**Problem to work on**
Copy out exactly the lines below that run from the one holding "lex_le_empty s : lex_le" to the one holding "Variable host : Machine.", keeping both of those lines and no others.

Collected data:
---
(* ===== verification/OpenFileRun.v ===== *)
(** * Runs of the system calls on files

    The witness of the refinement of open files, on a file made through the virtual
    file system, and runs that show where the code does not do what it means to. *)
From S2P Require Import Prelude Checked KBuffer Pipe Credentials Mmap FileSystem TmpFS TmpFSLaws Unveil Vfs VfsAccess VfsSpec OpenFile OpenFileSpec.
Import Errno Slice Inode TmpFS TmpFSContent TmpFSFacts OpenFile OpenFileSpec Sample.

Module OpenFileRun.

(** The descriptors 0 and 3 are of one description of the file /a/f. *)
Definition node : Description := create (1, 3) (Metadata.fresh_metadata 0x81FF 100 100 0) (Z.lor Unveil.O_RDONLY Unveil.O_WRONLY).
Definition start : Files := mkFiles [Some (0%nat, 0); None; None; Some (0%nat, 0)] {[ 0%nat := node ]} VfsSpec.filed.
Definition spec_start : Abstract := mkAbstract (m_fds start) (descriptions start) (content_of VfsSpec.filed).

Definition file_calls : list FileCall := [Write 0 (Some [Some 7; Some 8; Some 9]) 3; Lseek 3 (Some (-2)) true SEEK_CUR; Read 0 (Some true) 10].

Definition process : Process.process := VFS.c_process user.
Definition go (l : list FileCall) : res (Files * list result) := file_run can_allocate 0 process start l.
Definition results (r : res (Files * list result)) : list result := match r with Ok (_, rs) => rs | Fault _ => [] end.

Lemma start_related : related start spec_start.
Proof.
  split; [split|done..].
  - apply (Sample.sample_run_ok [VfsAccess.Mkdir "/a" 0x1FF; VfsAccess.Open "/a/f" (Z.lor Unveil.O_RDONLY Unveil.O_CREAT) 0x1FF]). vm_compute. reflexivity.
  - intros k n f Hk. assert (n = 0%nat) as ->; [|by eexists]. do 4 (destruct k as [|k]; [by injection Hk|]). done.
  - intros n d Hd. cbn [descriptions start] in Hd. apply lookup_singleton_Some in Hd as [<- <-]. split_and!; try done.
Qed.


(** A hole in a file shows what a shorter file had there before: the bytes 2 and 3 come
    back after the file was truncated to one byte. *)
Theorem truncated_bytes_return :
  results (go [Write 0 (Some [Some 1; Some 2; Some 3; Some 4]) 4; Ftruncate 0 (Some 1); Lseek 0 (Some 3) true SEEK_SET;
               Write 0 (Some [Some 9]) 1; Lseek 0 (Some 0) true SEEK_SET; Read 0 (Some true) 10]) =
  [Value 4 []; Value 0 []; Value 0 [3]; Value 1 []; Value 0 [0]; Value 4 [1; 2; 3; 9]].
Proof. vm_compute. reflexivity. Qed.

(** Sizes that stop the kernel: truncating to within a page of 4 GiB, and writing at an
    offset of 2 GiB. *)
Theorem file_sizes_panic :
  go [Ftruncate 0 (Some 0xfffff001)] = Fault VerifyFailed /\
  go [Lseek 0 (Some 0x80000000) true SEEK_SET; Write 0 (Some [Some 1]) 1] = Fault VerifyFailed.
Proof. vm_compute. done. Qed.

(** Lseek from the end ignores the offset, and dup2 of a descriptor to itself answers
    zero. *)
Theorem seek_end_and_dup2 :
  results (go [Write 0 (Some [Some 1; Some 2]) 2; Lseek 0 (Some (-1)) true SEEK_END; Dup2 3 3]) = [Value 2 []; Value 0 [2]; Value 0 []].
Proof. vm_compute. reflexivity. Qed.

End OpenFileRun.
---
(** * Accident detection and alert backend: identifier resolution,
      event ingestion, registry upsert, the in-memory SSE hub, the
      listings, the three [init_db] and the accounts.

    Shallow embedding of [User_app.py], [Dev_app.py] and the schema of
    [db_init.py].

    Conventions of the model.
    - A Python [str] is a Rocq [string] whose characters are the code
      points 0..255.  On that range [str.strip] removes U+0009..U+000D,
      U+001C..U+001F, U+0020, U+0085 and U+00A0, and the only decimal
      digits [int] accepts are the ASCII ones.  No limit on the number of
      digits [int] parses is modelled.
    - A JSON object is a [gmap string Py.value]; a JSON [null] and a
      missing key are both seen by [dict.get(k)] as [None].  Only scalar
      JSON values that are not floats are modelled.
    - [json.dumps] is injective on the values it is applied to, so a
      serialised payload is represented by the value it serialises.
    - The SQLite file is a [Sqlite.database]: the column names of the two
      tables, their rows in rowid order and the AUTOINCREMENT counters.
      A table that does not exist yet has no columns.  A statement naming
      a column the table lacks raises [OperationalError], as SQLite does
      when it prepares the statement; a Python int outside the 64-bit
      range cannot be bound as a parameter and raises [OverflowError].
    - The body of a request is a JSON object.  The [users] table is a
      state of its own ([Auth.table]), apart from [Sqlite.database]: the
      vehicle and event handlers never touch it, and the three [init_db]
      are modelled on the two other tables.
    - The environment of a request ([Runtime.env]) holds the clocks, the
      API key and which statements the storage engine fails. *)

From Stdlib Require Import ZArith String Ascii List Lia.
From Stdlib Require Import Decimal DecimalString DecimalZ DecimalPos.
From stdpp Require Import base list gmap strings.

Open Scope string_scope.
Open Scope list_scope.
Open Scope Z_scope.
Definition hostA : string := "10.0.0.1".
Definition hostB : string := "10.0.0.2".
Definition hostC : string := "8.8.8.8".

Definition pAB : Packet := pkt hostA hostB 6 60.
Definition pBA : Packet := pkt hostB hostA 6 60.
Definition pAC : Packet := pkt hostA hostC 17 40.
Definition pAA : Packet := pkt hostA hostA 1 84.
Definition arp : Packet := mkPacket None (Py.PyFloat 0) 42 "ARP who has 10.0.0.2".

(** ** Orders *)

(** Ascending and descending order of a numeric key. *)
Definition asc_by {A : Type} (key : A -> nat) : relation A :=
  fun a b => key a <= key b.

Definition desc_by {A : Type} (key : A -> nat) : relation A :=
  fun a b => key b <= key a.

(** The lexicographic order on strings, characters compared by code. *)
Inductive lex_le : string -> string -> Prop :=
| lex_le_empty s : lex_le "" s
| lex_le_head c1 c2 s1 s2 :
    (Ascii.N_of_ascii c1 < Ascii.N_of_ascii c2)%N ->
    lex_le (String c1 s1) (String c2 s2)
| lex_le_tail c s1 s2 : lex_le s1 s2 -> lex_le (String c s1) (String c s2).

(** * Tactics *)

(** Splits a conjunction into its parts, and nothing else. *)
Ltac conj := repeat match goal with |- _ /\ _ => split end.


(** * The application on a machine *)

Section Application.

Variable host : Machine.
---
**Response to the exercise**
| lex_le_empty s : lex_le "" s
| lex_le_head c1 c2 s1 s2 :
    (Ascii.N_of_ascii c1 < Ascii.N_of_ascii c2)%N ->
    lex_le (String c1 s1) (String c2 s2)
| lex_le_tail c s1 s2 : lex_le s1 s2 -> lex_le (String c s1) (String c s2).

(** * Tactics *)

(** Splits a conjunction into its parts, and nothing else. *)
Ltac conj := repeat match goal with |- _ /\ _ => split end.


(** * The application on a machine *)

Section Application.

Variable host : Machine.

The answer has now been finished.